Economia

Lucros da REN caem 9,8% no primeiro semestre

Penalização é justificada pela Contribuição Extraordinária para o Setor Energético.

Os lucros da REN – Redes Energéticas Nacionais registaram uma quebra de 9,8% nos primeiros seis meses do ano, para os 46,1 milhões de euros, tendo sido penalizados pela Contribuição Extraordinária para o Setor Energético, avançou a empresa em comunicado enviado à Comissão do Mercado de Valores Mobiliários (CMVM).

A contribuição representa uma “taxa efetiva de imposto ascendeu a 37,3%, penalizada pela contribuição extraordinária sobre o setor energético (28,2 milhões de euros), que passou a incluir, pela primeira vez, a Portgás (4,1 milhões de euros)”.

Segundo a REN, nos primeiros seis meses deste ano, o EBITDA foi 237 milhões de euros, 10,3 milhões de euros (-4,2%) abaixo do valor obtido no mesmo período do ano passado.

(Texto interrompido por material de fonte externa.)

(* ===== verification/ModelTaskTheorems.v ===== *)
(** * From the USB stick to the SSD: theorems

    The search and the copy of the model on any stick, whatever its sectors hold and
    whichever reads fail, and the task around them. *)

From stdpp Require Import gmap.
From S2P Require Import Prelude BlockDevice AhciIo MemoryDb MemoryDbSpec ModelCache ModelCacheSpec ModelCacheTheorems Fat32 Fat32Theorems ModelTask.

(** ** Fields of a buffer that is long enough *)

Definition gives {E A} (o : outcome E A) (P : A -> Prop) : Prop := exists a, o = Ok a /\ P a.

Lemma gives_bind {E A B} (o : outcome E A) (f : A -> outcome E B) (P : A -> Prop) (Q : B -> Prop) :
  gives o P -> (forall a, P a -> gives (f a) Q) -> gives (obind o f) Q.
Proof. intros (a & -> & Ha) Hf. by apply Hf. Qed.

Lemma gives_ok {E A} (a : A) (P : A -> Prop) : P a -> gives (E := E) (Ok a) P.
Proof. by exists a. Qed.

Lemma wp_gives {S E A} (o : outcome E A) (P : A -> Prop) (Q : A -> S -> Prop) X s :
  gives o P -> (forall a, P a -> Q a s) -> wp (slift o) Q X s.
Proof. intros (a & -> & Ha) HQ. eapply wp_lift_ok; [done|by apply HQ]. Qed.

Lemma get_byte_ok b off : 0 <= off < zlen b -> gives (get_byte b off) (fun x => 0 <= x < 256).
Proof.
  intros Ho. unfold get_byte, zlen in *. destruct (b !! Z.to_nat off) as [x|] eqn:E.
  - apply gives_ok. unfold bz. pose proof (byte.unsigned_range x). lia.
  - apply lookup_ge_None in E. lia.
Qed.

Lemma usb_le_u16_ok b off : 0 <= off -> off + 2 <= zlen b -> gives (usb_le_u16 b off) (fun x => 0 <= x < 65536).
Proof.
  intros ??. eapply gives_bind; [apply get_byte_ok; lia|]. intros lo Hlo. eapply gives_bind; [apply get_byte_ok; lia|].
  intros hi Hhi. apply gives_ok. cbn beta in *. lia.
Qed.

Lemma usb_le_u32_ok b off : 0 <= off -> off + 4 <= zlen b -> gives (usb_le_u32 b off) (fun x => 0 <= x <= U32_MAX).
Proof.
  intros ??. eapply gives_bind; [apply usb_le_u16_ok; lia|]. intros lo Hlo. eapply gives_bind; [apply usb_le_u16_ok; lia|].
  intros hi Hhi. apply gives_ok. cbn beta in *. ulia.
Qed.

(** ** Directory entries *)

Section entries.
Context (entry : bytes) (Hlen : zlen entry = 32).

Ltac field := eapply gives_bind; [first [apply get_byte_ok|apply usb_le_u16_ok|apply usb_le_u32_ok]; lia|intros ? ?; cbn beta in *].

Lemma is_gguf_ok : gives (fat32_entry_is_gguf entry) (fun _ => True).
Proof. unfold fat32_entry_is_gguf. do 2 field. split_if; [by apply gives_ok|]. rewrite get_slice_ok by lia. by apply gives_ok. Qed.

Lemma is_preferred_ok : gives (fat32_entry_is_preferred_bitnet_gguf entry) (fun _ => True).
Proof.
  eapply gives_bind; [apply is_gguf_ok|]. intros g _. destruct g; [|by apply gives_ok].
  cbn [negb]. rewrite get_slice_ok by lia. by apply gives_ok.
Qed.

A evolução é explicada pela redução na remuneração dos ativos (-9,8 milhões de euros), fruto das baixas taxas de juro das Obrigações do Tesouro a 10 anos e dos novos parâmetros de regulação estabelecidos para as atividades de gás natural mas também pelo aumento da contribuição do OPEX (4,2 milhões de euros). “Ainda assim, o EBITDA beneficiou do desempenho dos negócios no Chile, cujo valor aumentou 3,5 milhões de euros face ao 1S20 devido à inclusão da Transemel”, diz a energética.

A pandemia de covid-19 também trouxe alguma influência para os resultados: “Nos últimos seis meses, com a pandemia provocada pelo SARS-Cov-2 ainda a alastrar globalmente, a REN teve alguns dos seus principais projetos de investimento temporariamente suspensos, e assumiu custos adicionais com donativos e medidas de segurança, de acordo com a sua política de apoio à comunidade e aos seus colaboradores. O impacto da Covid-19 no desempenho financeiro da REN foi, no entanto, globalmente neutro no resultado líquido”, diz a empresa.

Já a dívida líquida aumentou em 7,6%, face a igual período de 2019, fixando-se em 2.839,9 milhões de euros.